[Saved entries]
● ● ● ● ● ● ●
(* ===== verification/OpsRename.v ===== *)
(** Rename: locking both entries, the ancestor check, replacing a target, and
    the single batch that moves the entry. *)

From S2P Require Import Prelude Keys Meta Store Data Quota Locks Volume Vfs Tree Wf WfOps VfsLogic VfsInv Reap.
From S2P Require Import OpsAttr OpsRead OpsCreate OpsRemove.

(** ** The chain of parents *)

(** The directories from [i] up to the root. *)
Inductive chain (m : gmap Key Value) : u64 -> list u64 -> Prop :=
  | chain_root n : node m ROOT_INO n -> i_kind n = Dir -> chain m ROOT_INO [ROOT_INO]
  | chain_up i n l : node m i n -> i_kind n = Dir -> i <> ROOT_INO -> chain m (i_parent_dir n) l ->
      chain m i (i :: l).

Lemma chain_suffix m i j l : chain m i l -> j ∈ l -> NoDup l -> exists l', chain m j l' /\ NoDup l'.
Proof.
  intros Hc Hj Hl. induction Hc as [n Hn Hk|i n l Hn Hk Hi Hc IH].
  - apply list_elem_of_singleton in Hj as ->. exists [ROOT_INO]. split; [by econstructor|done].
  - apply elem_of_cons in Hj as [->|Hj].
    + exists (i :: l). split; [by econstructor|done].
    + apply IH; [done|]. by apply NoDup_cons in Hl as [_ ?].
Qed.

(** Every directory has a chain without repetition. *)
Lemma reaches_chain m i : reaches m i -> exists l, chain m i l /\ NoDup l.
Proof.
  induction 1 as [n Hn Hk|i n Hn Hk _ (l & Hc & Hl)].
  - exists [ROOT_INO]. split; [by econstructor|apply NoDup_singleton].
  - destruct (decide (i = ROOT_INO)) as [->|Hi].
    { exists [ROOT_INO]. split; [by econstructor|apply NoDup_singleton]. }
    destruct (decide (i ∈ l)) as [Hin|Hout]; [by eapply chain_suffix|].
    exists (i :: l). split; [by econstructor|]. by constructor.
Qed.

Lemma chain_elem m i j l : chain m i l -> j ∈ l -> is_Some (m !! KInode j).
Proof.
  induction 1 as [n Hn Hk|i n l Hn Hk Hi Hc IH]; intros Hj.
  - apply list_elem_of_singleton in Hj as ->. rewrite Hn. eauto.
  - apply elem_of_cons in Hj as [->|Hj]; [rewrite Hn; eauto|auto].
Qed.

(** It is no longer than there are records. *)
Lemma chain_length m i l : chain m i l -> NoDup l -> (length l <= base.size m)%nat.
Proof.
  intros Hc Hl. rewrite <- (length_fmap KInode l), <- size_dom.
  rewrite <- (size_list_to_set (C := gset Key) (KInode <$> l)).
  - apply subseteq_size. intros k. rewrite elem_of_list_to_set, list_elem_of_fmap. intros (j & -> & Hj).
    apply elem_of_dom. by eapply chain_elem.
  - apply NoDup_fmap_2; [|done]. by intros x y [= ->].
Qed.

Lemma avoids_chain m x i l : avoids m x i -> chain m i l -> x ∉ l.
Proof.
  intros Hav. revert l. induction Hav as [n Hn Hk Hx|i n Hn Hk Hi _ IH]; intros l Hl.
  - inversion Hl; subst; [|done]. by intros ->%list_elem_of_singleton.
  - inversion Hl as [n' Hn' Hk'|i' n' l' Hn' Hk' Hi' Hc']; subst; [by intros ->%list_elem_of_singleton|].
    assert (n' = n) as -> by congruence. apply not_elem_of_cons. auto.
Qed.

(** Operations on different keys may be reordered. *)
Lemma apply_batch_perm b b' m :
  NoDup (op_key <$> b) -> b ≡ₚ b' -> apply_batch m b = apply_batch m b'.
Proof.
  unfold apply_batch. intros Hn Hp. revert m. induction Hp as [|op l l' Hp IH|o1 o2 l|l1 l2 l3 H1 IH1 H2 IH2]; intros m; simpl.
  - done.
  - apply IH. by apply NoDup_cons in Hn as [_ ?].
  - rewrite apply_op_comm; [done|]. simpl in Hn. rewrite !NoDup_cons in Hn. set_solver.
  - rewrite IH1 by done. apply IH2. by rewrite <- H1.
Qed.

(** A put hides what was there before the batch. *)
Lemma apply_batch_put_any m m' b k x : Put k x ∈ b -> apply_batch m b !! k = apply_batch m' b !! k.
Proof.
  unfold apply_batch. revert m m'. induction b as [|op b IH]; intros m m' Hin; [by apply elem_of_nil in Hin|].
  apply elem_of_cons in Hin as [<-|Hin]; simpl; [|by apply IH].
  apply apply_batch_local. simpl. by rewrite !lookup_insert_eq.
Qed.

Section rename_ops.
Context {DB : SlateDB} {AC : MokaCache u64 Inode} {NC : MokaCache (u64 * bytes) unit}
  {NCR : NameCrypto}.
Context (others : nat -> Volume -> Volume) (Hrely : rely others) (fuel : nat).
Implicit Types (c : Volume) (G : Prop).

Lemma wp_ancestors G c x n i l v (Q : result (Halt FsError) unit -> Volume -> Prop) :
  Inv c -> chain (store c) i l -> (G -> (length l <= n)%nat) -> calm G c v ->
  (forall v', calm G c v' -> avoids (store c) x i -> Q (Ok tt) v') ->
  (forall h v', calm G c v' ->
     match h with Raise e => G -> e = Invalid /\ x ∈ l | OutOfFuel => ~ G end -> Q (Err h) v') ->
  wp (ancestor_check n i x) Q v.
Proof.
  intros Hi Hl. revert n v Q. induction Hl as [r Hr Hk|i r l Hr Hk Hroot Hl IH]; intros n v Q Hn Hc Hok Herr;
    (destruct n as [|n]; cbn [ancestor_check]; [apply wp_fail, Herr; [done|]; intros HG; specialize (Hn HG); simpl in Hn; lia|]).
  - destruct (Z.eqb_spec ROOT_INO x) as [<-|Hx].
    + apply wp_fail, Herr; [done|]. intros _. split; [done|]. by left.
    + rewrite Z.eqb_refl. apply wp_ret. apply Hok; [done|]. by econstructor.
  - destruct (Z.eqb_spec i x) as [<-|Hx].
    { apply wp_fail, Herr; [done|]. intros _. split; [done|]. by left. }
    rewrite (proj2 (Z.eqb_neq i ROOT_INO)) by done. apply wp_bind.
    eapply (wp_reads c); [apply reads_or_else; by apply reads_load_inode|done|..].
    + intros n' v' Hc' Hn'. assert (n' = r) as -> by congruence. apply IH; [|done|..].
      * intros HG. specialize (Hn HG). simpl in Hn. lia.
      * intros v'' Hc'' Hav. apply Hok; [done|]. by econstructor.
      * intros h v'' Hc'' Hh. apply Herr; [done|]. destruct h; [|done]. intros HG. destruct (Hh HG).
        split; [done|]. by right.
    + intros h v' Hc' Hh. apply Herr; [done|]. destruct h; [|done]. intros HG. destruct (Hh HG) as [_ (e0 & _ & Hno)]. congruence.
Qed.

(** ** Locking both entries *)

(** The locked part looks at an entry's inode and id only. *)
Lemma rename_locked_keys creds op oname np nname src dst src2 dst2 :
  dirent_key <$> src2 = Some (dirent_key src) -> dirent_key <$> dst2 = dirent_key <$> dst ->
  exists s, src2 = Some s /\
  rename_locked fuel creds op oname np nname src dst = rename_locked fuel creds op oname np nname s dst2.
Proof.
  destruct src2 as [s|]; [|done]. intros [= E1 E2] Hd. exists s. split; [done|].
  unfold rename_locked, rename_load, replace_target, rename_cache. rewrite E1, E2.
  destruct dst2 as [d2|], dst as [d|]; try done. injection Hd as E3 E4. rewrite E3, E4. done.
Qed.

Lemma entry_is_det c c1 p name o o1 :
  at_rest c1 = at_rest c -> entry_is c p name o -> entry_is c1 p name o1 -> o1 = o.
Proof.
  intros Hr (e & S & D) (e1 & S1 & D1). destruct (at_rest_store _ _ Hr) as [Es En]. rewrite Es in D1. rewrite En, S in S1.
  injection S1 as <-. destruct o, o1; congruence.
Qed.

Lemma settles_lock_rename G n creds op oname np nname P E c v :
  (G -> alone others) -> (G -> (0 < n)%nat) -> Inv c -> roomy c -> calm G c v ->
  len oname <= MAX_NAME_LEN -> len nname <= MAX_NAME_LEN ->
  (forall c1 v' src dst, calm G c1 v' -> Inv c1 -> roomy c1 -> (G -> at_rest c1 = at_rest c) ->
     entry_is c1 op oname (Some src) -> entry_is c1 np nname dst ->
     wp (rename_locked fuel creds op oname np nname src dst) (ends G c1 (P c1) (E c1)) v') ->
  (forall c1, entry (v_names c1) (store c1) op oname = None -> E c1 NotFound) ->
  wp (let* (src, dst) := lock_rename others n op oname np nname in
      rename_locked fuel creds op oname np nname src dst) (settles G c P E) v.
Proof.
  intros Ha Hn Hi Hr Hc Hlo Hln Hf HE. revert c v Hn Hi Hr Hc Hf.
  induction n as [|n IH]; intros c v Hn Hi Hr Hc Hf; cbn [lock_rename].
  { apply wp_bind, wp_fail. exists c. split_and!; try done. eapply ends_err; [by apply begun_refl|done|].
    intros HG. specialize (Hn HG). lia. }
  apply wp_assoc. reading reads_dirent_of; [done|done| |done]. intros o v1 Hc1 Ho.
  destruct o as [src|].
  2: { apply wp_bind, wp_fail. exists c. split_and!; try done. eapply ends_err; [by apply begun_refl|done|].
       intros _. apply HE. by rewrite (entry_of_is _ _ _ _ Ho). }
  apply wp_assoc. reading reads_dirent_of; [done|done| |done]. intros dst v2 Hc2 Hd.
  apply wp_assoc, wp_bind. eapply wp_lock; [done..|]. intros c1 v3 Hc3 Hi1 Hr1 Hn1 Hcs1 Hw1.
  assert (G -> at_rest c1 = at_rest c) as Hrest by (intros HG; by rewrite (Hw1 HG)).
  eapply settles_trans; [exact Hrest|done..|].
  apply wp_assoc. reading reads_dirent_of; [done|done| |done]. intros src2 v4 Hc4 Hs2.
  apply wp_assoc. reading reads_dirent_of; [done|done| |done]. intros dst2 v5 Hc5 Hd2.
  destruct (bool_decide (dirent_key <$> src2 = Some (dirent_key src))) eqn:Es,
    (bool_decide (dirent_key <$> dst2 = dirent_key <$> dst)) eqn:Ed; cbn [negb orb].
  1: { apply bool_decide_eq_true in Es, Ed. apply wp_bind, wp_ret. apply settles_ends; [done|].
       destruct (rename_locked_keys creds op oname np nname src dst src2 dst2 Es Ed) as (s & -> & ->). by apply Hf. }
  all: apply IH; try done.
  1,3,5: intros HG; exfalso; rewrite (entry_is_det _ _ _ _ _ _ (Hrest HG) Ho Hs2), (entry_is_det _ _ _ _ _ _ (Hrest HG) Hd Hd2) in *;
    rewrite bool_decide_eq_true_2 in Es by done; rewrite bool_decide_eq_true_2 in Ed by done; done.
  all: intros c2 v6 s' d' Hc6 Hi2 Hr2 Hw2 Hl Hl2; apply Hf; try done; intros HG; by rewrite (Hw2 HG), (Hrest HG).
Qed.
Definition tail_ops ino (tail : option (u32 * bytes)) : WriteBatch :=
  match tail with Some (idx, bs) => [Put (KChunk ino idx) (VBytes bs)] | None => [] end.
Definition delete_ops ino (idxs : list u32) : WriteBatch := (fun idx => Delete (KChunk ino idx)) <$> idxs.

Lemma truncate_batch m ino plan :
  apply_batch m (tail_ops ino (tp_tail_put plan) ++ delete_ops ino (tp_deletes plan)) = truncate_chunks ino plan m.
Proof.
  rewrite apply_batch_app. unfold truncate_chunks.
  assert (apply_batch m (tail_ops ino (tp_tail_put plan)) = put_tail ino (tp_tail_put plan) m) as ->
    by (by destruct (tp_tail_put plan) as [[]|]).
  generalize (put_tail ino (tp_tail_put plan) m). unfold apply_batch, delete_chunks, delete_ops.
  induction (tp_deletes plan) as [|idx l IH]; intros m'; simpl; [done|]. apply IH.
Qed.

Lemma concat_groups {A} k n (l : list A) : (0 < n)%nat -> (length l <= k)%nat -> concat (groups k n l) = l.
Proof.
  intros Hn. revert l. induction k as [|k IH]; intros [|x l] Hl; simpl in *; try done; [lia|].
  rewrite IH by (rewrite length_drop; simpl; lia). by rewrite take_drop.
Qed.

Lemma concat_chunks_of {A} n (l : list A) : (0 < n)%nat -> concat (chunks_of n l) = l.
Proof. intros Hn. by apply concat_groups. Qed.

(** The follow-up batches that delete what the first one could not. *)
Lemma wp_spill G c ino gs v (Q : result (Halt FsError) unit -> Volume -> Prop) :
  calm G c v ->
  (forall e v', calm G (set_eng e c) v' -> contents (e_db e) = apply_batch (store c) (delete_ops ino (concat gs)) ->
     Q (Ok tt) v') ->
  (gs <> [] -> forall h v', ~ G -> Q (Err h) v') ->
  wp (st_iter (fun group => commit ((fun idx => Delete (KChunk ino idx)) <$> group)) gs) Q v.
Proof.
  revert c v. induction gs as [|g gs IH]; intros c v Hc Hok Herr; simpl.
  - apply wp_ret. apply (Hok (v_eng c)); [by destruct c|done].
  - apply wp_bind. eapply wp_commit; [done| |intros e v1 Hc1 HG; by apply Herr].
    intros v1 Hc1. eapply IH; [done| |intros _ h v2 HG; by apply Herr].
    intros e v2 Hc2 He. apply (Hok e); [done|]. rewrite He, store_committed. unfold delete_ops.
    cbn [concat]. by rewrite fmap_app, apply_batch_app.
Qed.

Lemma inv_same c c' :
  Inv c -> store c' = store c -> v_names c' = v_names c -> v_chunk_size c' = v_chunk_size c -> v_alloc c' = v_alloc c ->
  v_quota c' = v_quota c -> v_attrs c' = v_attrs c -> Inv c'.
Proof. intros [H1 H2 H3 H4 H5 H6] E1 E2 E3 E4 E5 E6. split; rewrite ?E1, ?E2, ?E3, ?E4, ?E5, ?E6; done. Qed.
(* ===== verification/Mount.v ===== *)
(** Creating and opening a volume ([volume.rs]): mkfs writes a well-formed
    store, and open, which reaps what a crash left and loads the counters and
    the allocator, establishes the invariant of a mounted volume. *)

From S2P Require Import Prelude Keys Meta Store Data Quota Locks Volume Vfs Tree Wf WfOps VfsLogic VfsInv Reap.
From S2P Require Import OpsAttr OpsRead OpsCreate OpsRemove.

Section recovery.
Context {DB : SlateDB} {NCR : NameCrypto} (names : NameCodec) (cs nx : u64) (fuel : nat).
Implicit Types (m : gmap Key Value) (H : Prop).

(** ** One orphan *)

Lemma settled_wf ino m m1 : wf names cs nx m -> settled ino m m1 -> wf names cs nx m1 /\ m1 !! KInode ino = None.
Proof.
  intros Hwf [Hg|n Hn Ho]; [done|]. split; [by apply wf_settle|].
  rewrite (apply_ops_on is_inode_key) by done. unfold apply_batch. simpl. apply lookup_delete_eq.
Qed.

Lemma settled_other ino m m1 k :
  settled ino m m1 -> k <> KInode ino -> k <> KQuotaBytes -> k <> KQuotaInodes -> m1 !! k = m !! k.
Proof.
  intros [Hg|n Hn Ho] H1 H2 H3; [done|]. apply apply_batch_frame. unfold settle_batch. forall_ops; congruence.
Qed.

Lemma finished_other ino m m' k :
  finished ino m m' -> k <> KInode ino -> ~ data_of ino k -> k <> KQuotaBytes -> k <> KQuotaInodes -> m' !! k = m !! k.
Proof.
  intros (m1 & Hs & Hp & _) H1 H2 H3 H4. rewrite (pruned_other ino m1 m' k Hp H2). by eapply settled_other.
Qed.

Lemma finished_gone ino m m' : wf names cs nx m -> finished ino m m' -> m' !! KInode ino = None /\ m' !! KOrphan ino = None.
Proof.
  intros Hwf (m1 & Hs & Hp & Hall). destruct (settled_wf _ _ _ Hwf Hs) as [_ Hg]. split; [|apply Hall; unfold data_of; auto].
  rewrite (pruned_other ino m1 m'); [done|done|]. by intros [[? ?]|[[? ?]|[?|?]]].
Qed.

Lemma settled_size ino m m1 : settled ino m m1 -> (base.size m1 <= base.size m + 3)%nat.
Proof.
  intros [Hg|n Hn Ho]; [lia|]. pose proof (apply_batch_size m (settle_batch ino n)) as Hs. change (length (settle_batch ino n)) with 3%nat in Hs. lia.
Qed.

Lemma wp_reap_one H ino m s :
  wf names cs nx m -> 0 <= ino < U64_MAX -> is_Some (m !! KOrphan ino) \/ m !! KInode ino = None ->
  holds_db H m s -> (H -> (base.size m + 3 < fuel)%nat) ->
  wp (reap_one fuel ino) (fun r s' => exists m', holds_db H m' s' /\ wf names cs nx m' /\
    match r with Ok _ => finished ino m m' | Err _ => ~ H end) s.
Proof.
  intros Hwf Hino Ho Hs Hfuel. unfold reap_one. apply wp_bind.
  eapply (wp_h_read H m s _ (fun o => o = m !! KInode ino)); [apply steady_get| |done| |].
  { intros s0 Hs0 <-. rewrite get_quiet by done. eauto. }
  2: { intros h s' Hs' HH. by exists m. }
  assert (forall m1 s1, settled ino m m1 -> holds_db H m1 s1 -> wp (reap_orphan_data fuel ino)
    (fun r s' => exists m', holds_db H m' s' /\ wf names cs nx m' /\ match r with Ok _ => finished ino m m' | Err _ => ~ H end) s1) as Hreap.
  { intros m1 s1 Hset Hs1. destruct (settled_wf _ _ _ Hwf Hset) as [Hwf1 Hg].
    eapply wp_mono; [apply (wp_reap_data names cs nx ino Hino H fuel m1 s1); [by split|done|]|].
    - intros HH. specialize (Hfuel HH). pose proof (settled_size _ _ _ Hset). lia.
    - intros r s2 (m2 & H1 & H2 & H3 & H4). exists m2. split_and!; try done. destruct r; [by exists m1|done]. }
  intros o s1 Hs1 ->. destruct (m !! KInode ino) as [x|] eqn:Hx.
  - destruct (tr_inode _ _ _ _ _ (wf_tree _ _ _ _ Hwf) _ _ Hx) as [n ->]. destruct Ho as [Ho|]; [|done].
    apply wp_assoc, wp_bind, wp_lift. simpl. apply wp_bind. eapply wp_h_write; [done| |].
    + intros s2 Hs2. eapply Hreap; [|done]. by constructor.
    + intros h s2 Hs2 HH. by exists m.
  - apply wp_bind, wp_ret. eapply Hreap; [|done]. by constructor.
Qed.

(** ** All of them *)

(** The orphans [L] are gone; nothing but them and the counters has changed. *)
Record cleaned (L : list u64) m m' : Prop := {
  cl_gone i : i ∈ L -> m' !! KInode i = None /\ m' !! KOrphan i = None;
  cl_other k : (forall i, i ∈ L -> k <> KInode i /\ ~ data_of i k) -> k <> KQuotaBytes -> k <> KQuotaInodes -> m' !! k = m !! k
}.

Lemma wp_reap_list H L m s :
  wf names cs nx m -> (forall i, i ∈ L -> 0 <= i < U64_MAX /\ (is_Some (m !! KOrphan i) \/ m !! KInode i = None)) ->
  holds_db H m s -> (H -> (base.size m + 3 * length L < fuel)%nat) ->
  wp (st_iter (reap_one fuel) L) (fun r s' => exists m', holds_db H m' s' /\ wf names cs nx m' /\
    match r with Ok _ => cleaned L m m' | Err _ => ~ H end) s.
Proof.
  revert m s. induction L as [|i L IH]; intros m s Hwf HL Hs Hfuel; simpl.
  { apply wp_ret. exists m. split_and!; try done. split; [by intros i ?%elem_of_nil|done]. }
  destruct (HL i) as [Hi Ho]; [by left|]. apply wp_bind. eapply wp_mono; [apply wp_reap_one; try done|].
  { intros HH. specialize (Hfuel HH). simpl in Hfuel. lia. }
  intros r s1 (m1 & Hs1 & Hwf1 & Hr). destruct r as [[]|h]; [|by exists m1].
  destruct (finished_gone i m m1 Hwf Hr) as [G1 G2].
  eapply wp_mono; [apply (IH m1); try done|].
  - intros j Hj. destruct (HL j) as [Hj1 Hj2]; [by right|]. split; [done|]. destruct (decide (j = i)) as [->|Hne]; [by right|].
    assert (forall k, k = KOrphan j \/ k = KInode j -> m1 !! k = m !! k) as E.
    { intros k Hk. eapply finished_other; [done|..]; destruct Hk as [-> | ->]; try congruence;
        intros [[? ?]|[[? ?]|[?|?]]]; congruence. }
    rewrite !E by auto. done.
  - intros HH. specialize (Hfuel HH). simpl in Hfuel. destruct Hr as (m0 & Hset & Hpr & _).
    assert (base.size m1 <= base.size m0)%nat; [|pose proof (settled_size _ _ _ Hset); lia].
    apply map_subseteq_size, map_subseteq_spec. intros k x Hk. destruct (Hpr k) as [|[? _]]; congruence.
  - intros r s2 (m2 & Hs2 & Hwf2 & Hr2). exists m2. split_and!; try done. destruct r as [[]|]; [|done].
    destruct Hr2 as [C1 C2]. split.
    + intros j [->|Hj]%elem_of_cons; [|by apply C1]. destruct (decide (i ∈ L)) as [Hin|Hout]; [by apply C1|].
      assert (forall k, k = KOrphan i \/ k = KInode i -> m2 !! k = m1 !! k) as E.
      { intros k Hk. apply C2; [|destruct Hk; congruence..]. intros j Hj. assert (j <> i) by congruence.
        destruct Hk as [-> | ->]; (split; [congruence|]); intros [[? ?]|[[? ?]|[?|?]]]; congruence. }
      by rewrite !E by auto.
    + intros k Hk H1 H2. rewrite C2; [|by intros j Hj; apply Hk; right|done..].
      destruct (Hk i) as [K1 K2]; [by left|]. by eapply finished_other.
Qed.

(** The markers a scan lists. *)
Lemma orphan_scan m it :
  wf names cs nx m -> scanned m (Some keys.ORPHAN_PREFIX) (Some [112]) it ->
  exists L, iter_val orphan_step (Ok []) it = Ok L /\ NoDup L /\ forall i, i ∈ L <-> is_Some (m !! KOrphan i).
Proof.
  intros Hwf [Hel Hnd].
  assert (forall k x, (k, x) ∈ it -> exists i o, k = KOrphan i /\ x = VOrphan o /\ is_u64 i) as Hit.
  { intros k x (Hk & Hlo & Hhi)%Hel. destruct (wf_keys _ _ _ _ Hwf _ _ Hk) as [Hok _].
    destruct (proj1 (in_range_orphans k Hok)) as [i ->].
    { unfold in_range. by rewrite (Hlo _ eq_refl), (Hhi _ eq_refl). }
    destruct (or_typed _ (wf_orphans _ _ _ _ Hwf) i x Hk) as [o ->]. by exists i, o. }
  assert (forall acc, exists L, iter_val orphan_step (Ok acc) it = Ok (acc ++ L) /\ it.*1 = KOrphan <$> L) as Hval.
  { clear Hel Hnd. induction it as [|[k x] it IH]; intros acc.
    - exists []. by rewrite app_nil_r.
    - destruct (Hit k x) as (i & o & -> & -> & Hi); [by left|].
      destruct (IH ltac:(intros; apply Hit; by right) (acc ++ [i])) as (L & E1 & E2). exists (i :: L).
      cbn [iter_val orphan_step fst snd key_bytes Orphan_decode]. unfold keys.orphan.
      rewrite <- (app_nil_r (to_be 8 i)), parse_ino_ok by done. rewrite E1, <- app_assoc. split; [done|]. cbn. by rewrite E2. }
  destruct (Hval []) as (L & E1 & E2). exists L. split; [done|]. split.
  - rewrite E2 in Hnd. by apply NoDup_fmap_1 in Hnd.
  - intros i. split.
    + intros Hi. assert (KOrphan i ∈ it.*1) as ([k x] & Ek & Hin)%list_elem_of_fmap by (rewrite E2; by apply list_elem_of_fmap_2).
      apply Hel in Hin as [Hk _]. simpl in Ek. subst. eauto.
    + intros [x Hx]. destruct (wf_keys _ _ _ _ Hwf _ _ Hx) as [Hok _].
      assert (in_range keys.ORPHAN_PREFIX [112] (KOrphan i) = true) as Hr by (apply in_range_orphans; eauto).
      unfold in_range in Hr. apply andb_true_iff in Hr as [H1 H2].
      assert ((KOrphan i, x) ∈ it) as Hin by (apply Hel; split_and!; [done|..]; by intros ? [= <-]).
      apply (list_elem_of_fmap_2 fst) in Hin. rewrite E2 in Hin. apply list_elem_of_fmap in Hin as (j & [= ->] & Hj). done.
Qed.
● ● ● ● ● ● ●
Directions -
When you answer, output each line of the data exactly as given, from its first line up to and including the one with "apply elem_of_dom. by eapply chain_elem.".

Task result -
(* ===== verification/OpsRename.v ===== *)
(** Rename: locking both entries, the ancestor check, replacing a target, and
    the single batch that moves the entry. *)

From S2P Require Import Prelude Keys Meta Store Data Quota Locks Volume Vfs Tree Wf WfOps VfsLogic VfsInv Reap.
From S2P Require Import OpsAttr OpsRead OpsCreate OpsRemove.

(** ** The chain of parents *)

(** The directories from [i] up to the root. *)
Inductive chain (m : gmap Key Value) : u64 -> list u64 -> Prop :=
  | chain_root n : node m ROOT_INO n -> i_kind n = Dir -> chain m ROOT_INO [ROOT_INO]
  | chain_up i n l : node m i n -> i_kind n = Dir -> i <> ROOT_INO -> chain m (i_parent_dir n) l ->
      chain m i (i :: l).

Lemma chain_suffix m i j l : chain m i l -> j ∈ l -> NoDup l -> exists l', chain m j l' /\ NoDup l'.
Proof.
  intros Hc Hj Hl. induction Hc as [n Hn Hk|i n l Hn Hk Hi Hc IH].
  - apply list_elem_of_singleton in Hj as ->. exists [ROOT_INO]. split; [by econstructor|done].
  - apply elem_of_cons in Hj as [->|Hj].
    + exists (i :: l). split; [by econstructor|done].
    + apply IH; [done|]. by apply NoDup_cons in Hl as [_ ?].
Qed.

(** Every directory has a chain without repetition. *)
Lemma reaches_chain m i : reaches m i -> exists l, chain m i l /\ NoDup l.
Proof.
  induction 1 as [n Hn Hk|i n Hn Hk _ (l & Hc & Hl)].
  - exists [ROOT_INO]. split; [by econstructor|apply NoDup_singleton].
  - destruct (decide (i = ROOT_INO)) as [->|Hi].
    { exists [ROOT_INO]. split; [by econstructor|apply NoDup_singleton]. }
    destruct (decide (i ∈ l)) as [Hin|Hout]; [by eapply chain_suffix|].
    exists (i :: l). split; [by econstructor|]. by constructor.
Qed.

Lemma chain_elem m i j l : chain m i l -> j ∈ l -> is_Some (m !! KInode j).
Proof.
  induction 1 as [n Hn Hk|i n l Hn Hk Hi Hc IH]; intros Hj.
  - apply list_elem_of_singleton in Hj as ->. rewrite Hn. eauto.
  - apply elem_of_cons in Hj as [->|Hj]; [rewrite Hn; eauto|auto].
Qed.

(** It is no longer than there are records. *)
Lemma chain_length m i l : chain m i l -> NoDup l -> (length l <= base.size m)%nat.
Proof.
  intros Hc Hl. rewrite <- (length_fmap KInode l), <- size_dom.
  rewrite <- (size_list_to_set (C := gset Key) (KInode <$> l)).
  - apply subseteq_size. intros k. rewrite elem_of_list_to_set, list_elem_of_fmap. intros (j & -> & Hj).
    apply elem_of_dom. by eapply chain_elem.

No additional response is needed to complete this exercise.